= Spartan Cricket Club =

Spartan Cricket Club is a cricket club in Barbados.

Spartan was formed in 1893 as a club for middle-class black and creole cricketers who were denied entry into all-white cricket clubs such as Wanderers and Pickwick. The inaugural president of the club was Sir William Conrad Reeves, Chief Justice of Barbados and other members consisted mostly of "lawyers, medical practitioners, elite schoolmasters, higher level civil servants and the few non-whites to have penetrated the managerial levels of the business, commercial and plantation worlds." The club played its matches at the Belleville ground in Saint Michael and the first captain of the club was George Learmond.

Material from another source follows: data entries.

Lemma run_all_spec lim os m a :
  wf m →
  (∀ k e, entries m !! k = Some e → a !! k = Some (value e, expiresAt e)) →
  wf (run_all lim os m) ∧ debt m ≤ debt (run_all lim os m) ∧
  ∀ k e, entries (run_all lim os m) !! k = Some e →
    foldl (λ a o, spec_run lim o a) a os !! k = Some (value e, expiresAt e).
Proof.
  revert m a. induction os as [|o os IH]; intros m a Hwf Ha; simpl.
  { split; [done|]. split; [lia|done]. }
  destruct (run_spec lim o m Hwf) as (H1 & H2 & H3).
  destruct (IH (run lim o m) (spec_run lim o a) H1 (H3 a Ha)) as (I1 & I2 & I3).
  split; [done|]. split; [|done]. unfold run_all in *. simpl. lia.
Qed.

Lemma wf_empty : wf empty_mem.
Proof. repeat split; simpl; [constructor|apply map_Forall_empty]. Qed.

(** *** Capacity *)

Lemma removed_shrinks m m' :
  removed m m' → wf m → num_entries m' ≤ num_entries m ∧ curBytes m' ≤ curBytes m.
Proof.
  intros Hr Hwf. split.
  { unfold num_entries. pose proof (map_subseteq_size _ _ (removed_sub _ _ Hr)). lia. }
  induction Hr as [m m' He Hc Hl Hi|k e m m1 m2 Hk Hr _ IH]; [lia|].
  destruct (removes_wf _ _ _ _ Hwf Hk Hr) as [Hwf1 _]. specialize (IH Hwf1).
  destruct Hr as (_ & Hc & _). destruct Hwf as (_ & _ & _ & Hsz).
  specialize (Hsz _ _ Hk). simpl in Hsz. unfold byte_len in Hsz. lia.
Qed.

Lemma run_capacity lim o m :
  wf m → 0 ≤ debt m → 1 ≤ maxEntries lim → 0 ≤ maxBytes lim →
  num_entries m ≤ maxEntries lim → curBytes m ≤ maxBytes lim →
  num_entries (run lim o m) ≤ maxEntries lim ∧ curBytes (run lim o m) ≤ maxBytes lim.
Proof.
  intros Hwf Hd Hme Hmb Hn Hc.
  assert (∀ m', removed m m' →
    num_entries m' ≤ maxEntries lim ∧ curBytes m' ≤ maxBytes lim) as Hshr.
  { intros m' Hr. pose proof (removed_shrinks _ _ Hr Hwf). lia. }
  destruct o as [te ts key val ttl|key|pre|now|now key]; simpl.
  - unfold SetLocalOnlyWithTTL. zcase; [done|]. apply store_capacity; try done.
    pose proof (Z.quot_le_upper_bound (maxBytes lim) 10 (maxBytes lim)). lia.
  - apply Hshr. by apply Invalidate_removed.
  - apply Hshr. by apply rangeDrop_entries.
  - apply Hshr. by apply rangeDrop_entries.
  - destruct (promote_spec lim now key m Hwf) as (_ & H2 & H3).
    unfold num_entries, debt, total in *. rewrite H2 in *. lia.
Qed.

Lemma run_all_capacity lim os m :
  wf m → 0 ≤ debt m → 1 ≤ maxEntries lim → 0 ≤ maxBytes lim →
  num_entries m ≤ maxEntries lim → curBytes m ≤ maxBytes lim →
  num_entries (run_all lim os m) ≤ maxEntries lim ∧
  curBytes (run_all lim os m) ≤ maxBytes lim.
Proof.
  revert m. induction os as [|o os IH]; intros m Hwf Hd Hme Hmb Hn Hc; [done|].
  unfold run_all. simpl. destruct (run_spec lim o m Hwf) as (H1 & H2 & _).
  destruct (run_capacity lim o m Hwf Hd Hme Hmb Hn Hc). apply IH; lia || done.
Qed.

Cricket in Barbados at the time was strictly divided by colour and class. Spartan was seen as a middle-class club and in its early years efforts to admit working-class cricketers met with some resistance. In 1899, the club was divided about the admission of Fitz Hinds—a talented cricketer who had previously worked as a groundsman at Pickwick Cricket Club. After his admission, many of his team-mates refused to play with him. The club was split again in 1913 when Herman Griffith attempted to join the club. Considered "too poor to enter", he was denied admission. This attitude distressed a significant minority of the club who split and established a club for working-class blacks, Empire Cricket Club in 1914. Spartan and Empire developed a strong rivalry.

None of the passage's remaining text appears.